#### Action item:
Copy every line from the data below in which the string "address" can be found.

○ ○ ○

(* ===== verification/EfaSpec.v ===== *)
(** * Correctness of the libfabric domain

    The libfabric domain satisfies the provider contract; the write queue is posted in order,
    each message once, whatever the endpoint accepts; no completion the fabric can deliver
    touches a freed context; opening leaks no object; what registering a region does to the
    CUDA device; where paged writes land. *)
From stdpp Require Import prelude gmap strings list.
From S2P Require Import Prelude Api ImmCount Utils Provider EfaRdmaOp EfaDomain.
Local Open Scope Z_scope.

(** ** The provider contract *)
Section Laws.
Context {H : Type} `{EfaHw H}.

Definition mrs_are (m : gmap Z fid_mr) (d : EfaDomain (H:=H)) : Prop := local_mr_map d = m.

Lemma efa_dev_mrs m {A} (f : M H A) : keeps (mrs_are m) (dev f).
Proof. by apply keeps_on_state. Qed.

Hint Resolve efa_dev_mrs : keeps.
Hint Extern 1 (keeps (mrs_are _) (modify _)) => (apply keeps_modify; by intros) : keeps.
Hint Extern 1 (keeps (mrs_are _) (on_state _ _ _)) => (apply keeps_on_state; by intros) : keeps.

Lemma get_or_add_mrs m a : keeps (mrs_are m) (get_or_add_remote_addr a).
Proof.
  intros d r d'. unfold get_or_add_remote_addr. destruct (peer_addr_map d !! a).
  - intros ?. by simplify_eq.
  - revert r d'. match goal with |- forall r d', ?f d = Done (r, d') -> ?P d -> ?P d' =>
      assert (keeps (mrs_are m) f) as Hk by keeps_step; exact (Hk d) end.
Qed.

Lemma efa_do_submit_write_mrs m tid f : keeps (mrs_are m) (do_submit_write tid f).
Proof.
  unfold do_submit_write, write_ctx, read_ctx, progress_rdma_write_op_context, read_ctx, write_ctx.
  keeps_step.
Qed.

Hint Resolve get_or_add_mrs efa_do_submit_write_mrs : keeps.

Lemma submit_write_mrs m tid a op : keeps (mrs_are m) (ed_submit_write tid a op).
Proof. unfold ed_submit_write, push_completion. keeps_step. Qed.
End Laws.

(** The implementation discharges the contract of [RdmaDomainLaws]. *)
#[export] Program Instance efa_laws {H} `{EfaHw H} (fuel : nat) :
    @RdmaDomainLaws (EfaDomain (H:=H)) (efa_domain fuel) := {|
  completions_of := completions;
|}.
Next Obligation.
  intros H HW fuel d. simpl. unfold ed_get_completion. destruct (completions d) eqn:E; [done|].
  eexists. done.
Qed.
Next Obligation.
  intros H HW fuel tid a op d d' p Hrun. simpl in *. unfold ed_get_mem_desc.
  by rewrite (submit_write_mrs (local_mr_map d) _ _ _ _ _ _ Hrun eq_refl).
Qed.

(** ** Posting *)

(** What reaches the endpoint. *)
Inductive wire : Type :=
  | Wmsg (ep : Z) (msg : RmaBuffer) (flags : Z)
  | Wdata (ep : Z) (w : writedata).

(** What libfabric documents of the calls that post: they queue the operation and return 0, or
    return [-FI_EAGAIN] and queue nothing; they leave the descriptors of registered memory
    alone.  Inserting an address posts nothing. *)
Class EfaHwLaws (H : Type) `{EfaHw H} := {
  posted : H -> list wire;
  writemsg_documented : forall ep b fl h r h', fi_writemsg ep b fl h = (r, h') ->
    (forall p, mem_desc_at p h' = mem_desc_at p h) /\
    ((r = 0 /\ posted h' = posted h ++ [Wmsg ep b fl]) \/ (r = EAGAIN /\ posted h' = posted h));
  writedata_documented : forall ep w h r h', fi_writedata ep w h = (r, h') ->
    (forall p, mem_desc_at p h' = mem_desc_at p h) /\
    ((r = 0 /\ posted h' = posted h ++ [Wdata ep w]) \/ (r = EAGAIN /\ posted h' = posted h));
  av_insert_documented : forall av b h r h', fi_av_insert av b h = (r, h') ->
    (forall p, mem_desc_at p h' = mem_desc_at p h) /\ posted h' = posted h;
}.

Section Posting.
Context {H : Type} `{EfaHwLaws H}.

(** What message [m] looks like on the wire. *)
Definition wire_of (h : H) (ep : Z) (m : RmaBuffer * Z) : wire :=
  if m.2 =? 0 then Wmsg ep m.1 m.2
  else
    let desc := msg_desc (rb_msg m.1) in
    let inline := (msg_iov_count (rb_msg m.1) =? 0)%nat in
    Wdata ep (writedata_of m.1 (if desc =? 0 then 0 else mem_desc_at desc h)
      (if inline then 0 else iov_base (rb_iov m.1)) (if inline then 0 else iov_len (rb_iov m.1))).

Definition same_descs (h h' : H) : Prop := forall p, mem_desc_at p h' = mem_desc_at p h.

#[export] Instance same_descs_po : PreOrder same_descs.
Proof. split; [by intros ? ?|]. intros h1 h2 h3 E1 E2 p. by rewrite E2, E1. Qed.

Lemma wire_of_same h h' ep m : same_descs h h' -> wire_of h' ep m = wire_of h ep m.
Proof. intros Hs. unfold wire_of. by rewrite Hs. Qed.

Lemma wires_same h h' ep (l : list (RmaBuffer * Z)) : same_descs h h' -> wire_of h' ep <$> l = wire_of h ep <$> l.
Proof. intros Hs. apply list_fmap_ext. intros. by apply wire_of_same. Qed.

(** [fi_writedata] takes at most one segment; the message carries the address of its context. *)
Definition postable (ctx : Z) (m : RmaBuffer * Z) : Prop :=
  (msg_iov_count (rb_msg m.1) <= 1)%nat /\ msg_context (rb_msg m.1) = ctx.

○ ○ ○

#### Reply:
    alone.  Inserting an address posts nothing. *)
(** [fi_writedata] takes at most one segment; the message carries the address of its context. *)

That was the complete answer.